In October, 1997, His Holiness Sri Swami Chidananda—who in 1963 succeeded His Holiness Sri Swami Sivananda Maharaj as president of the Divine Life Society—was interviewed by a leading American spiritual magazine, ["What is Enlightenment?"] on the question of the role of celibacy in the spiritual life.
This very powerful booklet is a presentation of the questions asked and the answers given. It provides the sincere spiritual seeker with rare insights, not only into the role of celibacy in the spiritual life, but into the goal of life itself, enlightenment.
The publishers are happy to release this valuable booklet on July 3, 1998, the auspicious 50th anniversary of the Yoga Vedanta Forest Academy, which is an important and integral part of the Divine Life Society headquarters, Sivananda Ashram, Rishikesh, India.
– THE DIVINE LIFE SOCIETY
Introduction, by Swami Chidananda
In considering the role of celibacy in the spiritual life, it is important to remember that, in the context of Hindu society, the subject of brahmacharya or celibacy or self-restraint does not necessarily have any connection at all with the spiritual life, or sadhana (spiritual practices), or with Self-realisation as such. It is not normally discussed or recommended only with a view to promote spiritual life. The situation is totally different because of a certain uniqueness that has come to be part and parcel of the life of a Hindu in Indian-Hindu society.
That uniqueness is that our ancients have drawn up a certain social structure and also a pattern of social life for the individual. In ancient India, a person’s life was reckoned as 100 years, divided into four stages. The first stage was the student stage, or brahmacharya stage, where the young people were expected to study hard, build a good physique, cultivate a noble character and in all ways prepare themselves for their adult lives. During this first stage they were expected to observe strict celibacy.
The second stage was the householder stage, where the exercise of the sexual faculty was taken for granted and recognised as a legitimate part of human life. It was regarded as a fundamental, sacred duty of a family to create and offer progeny to form the next generation—for the perpetuation of society and also of the species. So here there was no question of celibacy in the strict sense of the term implying total abstinence. On the other hand, the exercise of sex was an indispensable duty for the householder. Of course, its exercise was not meant to be unbridled and unrestrained; otherwise it would be degrading. But it was given the full sanction of society and was considered to he something sacred and quite accepted.
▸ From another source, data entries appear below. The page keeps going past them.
Lemma update_buf_len c d : ok c ->
  length (buf (update c d)) = ((length (buf c) + length d) mod 64)%nat.
Proof. intros Hc. by rewrite update_buf, absorb_rest, length_app by done. Qed.

(** The padding loop stops, with [buf_len] at 56, after [k] turns. *)
Lemma md_pad_spec fuel : forall k c, ok c -> (k < fuel)%nat -> (k < 64)%nat ->
  ((length (buf c) + k) mod 64 = 56)%nat ->
  (h (md_pad buf update fuel c), buf (md_pad buf update fuel c))
  = absorb (h c) (buf c ++ replicate k 0).
Proof.
  induction fuel as [|f IH]; intros k c Hc Hf Hk Hm; [lia|]. cbn [md_pad]. unfold len.
  destruct k as [|k].
  - rewrite Nat.add_0_r, Nat.mod_small in Hm by lia. rewrite Hm. cbn [replicate].
    rewrite app_nil_r. by rewrite absorb_small by lia.
  - destruct (decide (length (buf c) = 56%nat)) as [E|E].
    { rewrite E in Hm. exfalso. pose proof (Nat.div_mod_eq (56 + S k) 64). lia. }
    rewrite (proj2 (Z.eqb_neq _ _)) by lia. cbn [negb].
    rewrite (IH k); [|by apply update_ok|lia|lia|].
    + rewrite update_h, update_buf, <- absorb_app, <- app_assoc by done. done.
    + rewrite update_buf_len by done. cbn [length]. rewrite Nat.Div0.add_mod_idemp_l. rewrite <- Hm.
      f_equal; lia.
Qed.

(** Update with the message, the 0x80 byte, the pad loop and the length:
    the whole padded message has gone through the compression function. *)
Lemma md_final_spec c0 m : buf c0 = [] ->
  h (update (md_pad buf update 64 (update (update c0 m) [128])) (len_bytes (8 * len m)))
  = md_hash (md_compress M) (h c0) m.
Proof.
  intros H0. assert (Hc0 : ok c0) by (rewrite H0; simpl; lia).
  set (c1 := update (update c0 m) [128]).
  assert (Hc1 : ok c1) by (apply update_ok, update_ok, Hc0).
  assert (E1 : (h c1, buf c1) = absorb (h c0) (m ++ [128])).
  { unfold c1. rewrite update_app, md_update_spec by done. by rewrite H0. }
  set (k := Z.to_nat ((55 - len m) mod 64)).
  assert (Hk : (k < 64)%nat) by (unfold k; pose proof (Z.mod_pos_bound (55 - len m) 64); lia).
  assert (Hm : ((length (buf c1) + k) mod 64 = 56)%nat).
  { replace (buf c1) with (snd (absorb (h c0) (m ++ [128]))) by (by rewrite <- E1).
    rewrite absorb_rest, length_app, Nat.Div0.add_mod_idemp_l. cbn [length].
    unfold k, len. pose proof (Z.div_mod (55 - Z.of_nat (length m)) 64 ltac:(lia)) as Hd.
    pose proof (Z.mod_pos_bound (55 - Z.of_nat (length m)) 64 ltac:(lia)) as Hb.
    set (r := (55 - Z.of_nat (length m)) mod 64) in *. set (d := (55 - Z.of_nat (length m)) / 64) in *.
    apply Nat2Z.inj. rewrite Nat2Z.inj_mod. symmetry. apply (Z.mod_unique _ _ (- d)); lia. }
  pose proof (md_pad_spec 64 k c1 Hc1 Hk Hk Hm) as E2.
  set (c2 := md_pad buf update 64 c1) in *.
  assert (Hc2 : length (buf c2) = 56%nat).
  { replace (buf c2) with (snd (absorb (h c1) (buf c1 ++ replicate k 0))) by (by rewrite <- E2).
    by rewrite absorb_rest, length_app, length_replicate. }
  rewrite update_h by lia.
  rewrite (f_equal fst E2 : h c2 = _), (f_equal snd E2 : buf c2 = _), <- absorb_app, <- app_assoc.
  rewrite (f_equal fst E1 : h c1 = _), (f_equal snd E1 : buf c1 = _), <- absorb_app, <- app_assoc.
  fold k. change (m ++ [128] ++ _) with (padded m).
  rewrite absorb_whole; [done|].
  unfold padded. rewrite !length_app, length_replicate, length_len_bytes. fold k. cbn [length].
  replace (length m + (1 + (k + 8)))%nat with (length m + 1 + k + 8)%nat by lia.
  rewrite <- Nat.Div0.add_mod_idemp_l. replace ((length m + 1 + k) mod 64)%nat with 56%nat; [done|].
  by rewrite (f_equal snd E1 : buf c1 = _), absorb_rest, length_app, Nat.Div0.add_mod_idemp_l in Hm.
Qed.
End Stream.

#[local] Opaque sha1_block sha256_transform md_feed md_hash.

(** ** SHA-1 and SHA-256 implement the reference *)
Definition sha1_digest (h : list Z) : list Z := concat (map (fun i => put_be32 (h.[i])) (seqZ 0 5)).
Definition sha256_digest (h : list Z) : list Z := concat (map (fun i => put_be32 (h.[i])) (seqZ 0 8)).

(** The hash of a message, as FIPS 180-4 states it. *)
Definition sha1 (m : list Z) : list Z := sha1_digest (md_hash sha1_block (s1_h sha1_init) m).
Definition sha256 (m : list Z) : list Z :=
  sha256_digest (md_hash sha256_transform (s2_state sha256_init) m).

Lemma sha1_update_spec c d : (length (s1_buf c) < 64)%nat ->
  (s1_h (sha1_update c d), s1_buf (sha1_update c d)) = absorb sha1_block (s1_h c) (s1_buf c ++ d).
Proof.
  intros Hc. unfold sha1_update. rewrite md_feed_absorb; [|done|unfold feed_fuel; lia].
  by destruct (absorb sha1_block _ _).
Qed.

Lemma sha256_update_spec c d : (length (s2_buf c) < 64)%nat ->
  (s2_state (sha256_update c d), s2_buf (sha256_update c d))
  = absorb sha256_transform (s2_state c) (s2_buf c ++ d).
Proof.
  intros Hc. unfold sha256_update. rewrite md_feed_absorb; [|done|unfold feed_fuel; lia].
  by destruct (absorb sha256_transform _ _).
Qed.

Definition sha1_md : md_ctx sha1_ctx (list Z) := MdCtx _ _ _ _ _ _ sha1_update_spec.
Definition sha256_md : md_ctx sha256_ctx (list Z) := MdCtx _ _ _ _ _ _ sha256_update_spec.

Lemma u64_add_l x y : u64 (u64 x + y) = u64 (x + y).
Proof. unfold u64. apply Zplus_mod_idemp_l. Qed.

Lemma s1_len_update c d : s1_len (sha1_update c d) = u64 (s1_len c + len d).
Proof. unfold sha1_update. by destruct (md_feed _ _ _ _ _). Qed.
Lemma s2_bitlen_update c d : s2_bitlen (sha256_update c d) = u64 (s2_bitlen c + len d * 8).
Proof. unfold sha256_update. by destruct (md_feed _ _ _ _ _). Qed.

Lemma sha1_ctx_ext c c' :
  (s1_h c, s1_buf c) = (s1_h c', s1_buf c') -> s1_len c = s1_len c' -> c = c'.
Proof. destruct c, c'. cbn. rewrite pair_equal_spec. by intros [-> ->] ->. Qed.
Lemma sha256_ctx_ext c c' :
  (s2_state c, s2_buf c) = (s2_state c', s2_buf c') -> s2_bitlen c = s2_bitlen c' -> c = c'.
Proof. destruct c, c'. cbn. rewrite pair_equal_spec. by intros [-> ->] ->. Qed.

Lemma sha1_update_app c a b : (length (s1_buf c) < 64)%nat ->
  sha1_update (sha1_update c a) b = sha1_update c (a ++ b).
Proof.
  intros Hc. apply sha1_ctx_ext; [apply (update_app sha1_md c a b Hc)|].
  rewrite !s1_len_update, u64_add_l, len_app. f_equal. lia.
Qed.

Lemma sha256_update_app c a b : (length (s2_buf c) < 64)%nat ->
  sha256_update (sha256_update c a) b = sha256_update c (a ++ b).
Proof.
  intros Hc. apply sha256_ctx_ext; [apply (update_app sha256_md c a b Hc)|].
  rewrite !s2_bitlen_update, u64_add_l, len_app. f_equal. lia.
Qed.

Lemma sha1_final_spec m : 8 * len m < 2 ^ 64 -> sha1_final (sha1_update sha1_init m) = sha1 m.
Proof.
  intros Hm. unfold sha1_final, sha1, sha1_digest. rewrite s1_len_update.
  change (s1_len sha1_init + len m) with (len m).
  assert (0 <= len m) by (unfold len; lia).
  replace (u64 (u64 (len m) * 8)) with (8 * len m) by (rewrite !u64_small; rewrite ?u64_small; lia).
  pose proof (md_final_spec sha1_md sha1_init m eq_refl) as Hf.
  cbn [md_h md_buf md_update md_compress sha1_md] in Hf. unfold sha1_pad.
  rewrite Hf. reflexivity.
Qed.

Lemma sha256_final_spec m :
  8 * len m < 2 ^ 64 -> sha256_final (sha256_update sha256_init m) = sha256 m.
Proof.
  intros Hm. unfold sha256_final, sha256, sha256_digest. rewrite s2_bitlen_update.
  change (s2_bitlen sha256_init + len m * 8) with (len m * 8).
  assert (0 <= len m) by (unfold len; lia).
  replace (u64 (len m * 8)) with (8 * len m) by (rewrite u64_small; lia).
  pose proof (md_final_spec sha256_md sha256_init m eq_refl) as Hf.
  cbn [md_h md_buf md_update md_compress sha256_md] in Hf. unfold sha256_pad.
  rewrite Hf. reflexivity.
Qed.

Lemma sha1_fold_update chunks : forall d,
  fold_left sha1_update chunks (sha1_update sha1_init d) = sha1_update sha1_init (d ++ concat chunks).
Proof.
  induction chunks as [|e es IH]; intros d; cbn [fold_left concat]; [by rewrite app_nil_r|].
  rewrite sha1_update_app by (simpl; lia). by rewrite IH, app_assoc.
Qed.

Lemma sha256_fold_update chunks : forall d,
  fold_left sha256_update chunks (sha256_update sha256_init d)
  = sha256_update sha256_init (d ++ concat chunks).
Proof.
  induction chunks as [|e es IH]; intros d; cbn [fold_left concat]; [by rewrite app_nil_r|].
  rewrite sha256_update_app by (simpl; lia). by rewrite IH, app_assoc.
Qed.

Lemma sha1_streaming chunks : 8 * len (concat chunks) < 2 ^ 64 ->
  sha1_final (fold_left sha1_update chunks sha1_init) = sha1 (concat chunks).
Proof.
  intros Hl. rewrite <- sha1_final_spec by done. f_equal.
  exact (sha1_fold_update chunks []).
Qed.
The third stage of life was the retired stage, when the couple turned over to their sons the burdens of earning a living and themselves turned their minds to higher things. Here again brahmacharya was expected. The lawgivers said: "Do you want to go on being just a physical creature, bound down to physical consciousness, all your life? Now, raise your consciousness above its present total identification with the body and aspire to go higher!" So they said, restraint is necessary. But peculiarly enough this restraint was not an ordinary restraint; it was a sort of a challenge. It became part of their sadhana.
Then during the fourth stage, one’s entire life was to be devoted to God and God alone. One became a sannyasin, or monk, and then, of course, celibacy was automatically total. Therefore, the concept of brahmacharva was part and parcel of the Indian-Hindu social tradition. In its narrowest, restricted sense, brahmacharya meant complete celibacy, but in its broader sense, as it could be applied to the life of a householder, it meant moderation and self-restraint, not abusing the sex function, and strict fidelity to one’s partner.
Man is a mixture of three ingredients: first, an animal with all the physical propensities and sense urges that one shares in common with animals; second, the rational, logical human level; and third, the dormant Divinity, the sleeping God within. The whole of the spiritual life is a gradual elimination, eradication, of the animal within, and the refinement or purification and education of the entire human nature so that it stops its movement in all other directions and starts taking on an ascending vertical direction. Once the human nature is given an upward turn, one simultaneously starts awakening the sleeping Divinity with the help of all one’s spiritual practices.
If one knows that the spiritual process, the spiritual life, is the elimination of the animal, the refining and directing upwards of the human, and the awakening and unfoldment of the Divine, then all spiritual practices, including the role that brahmacharya plays, fall into their right place.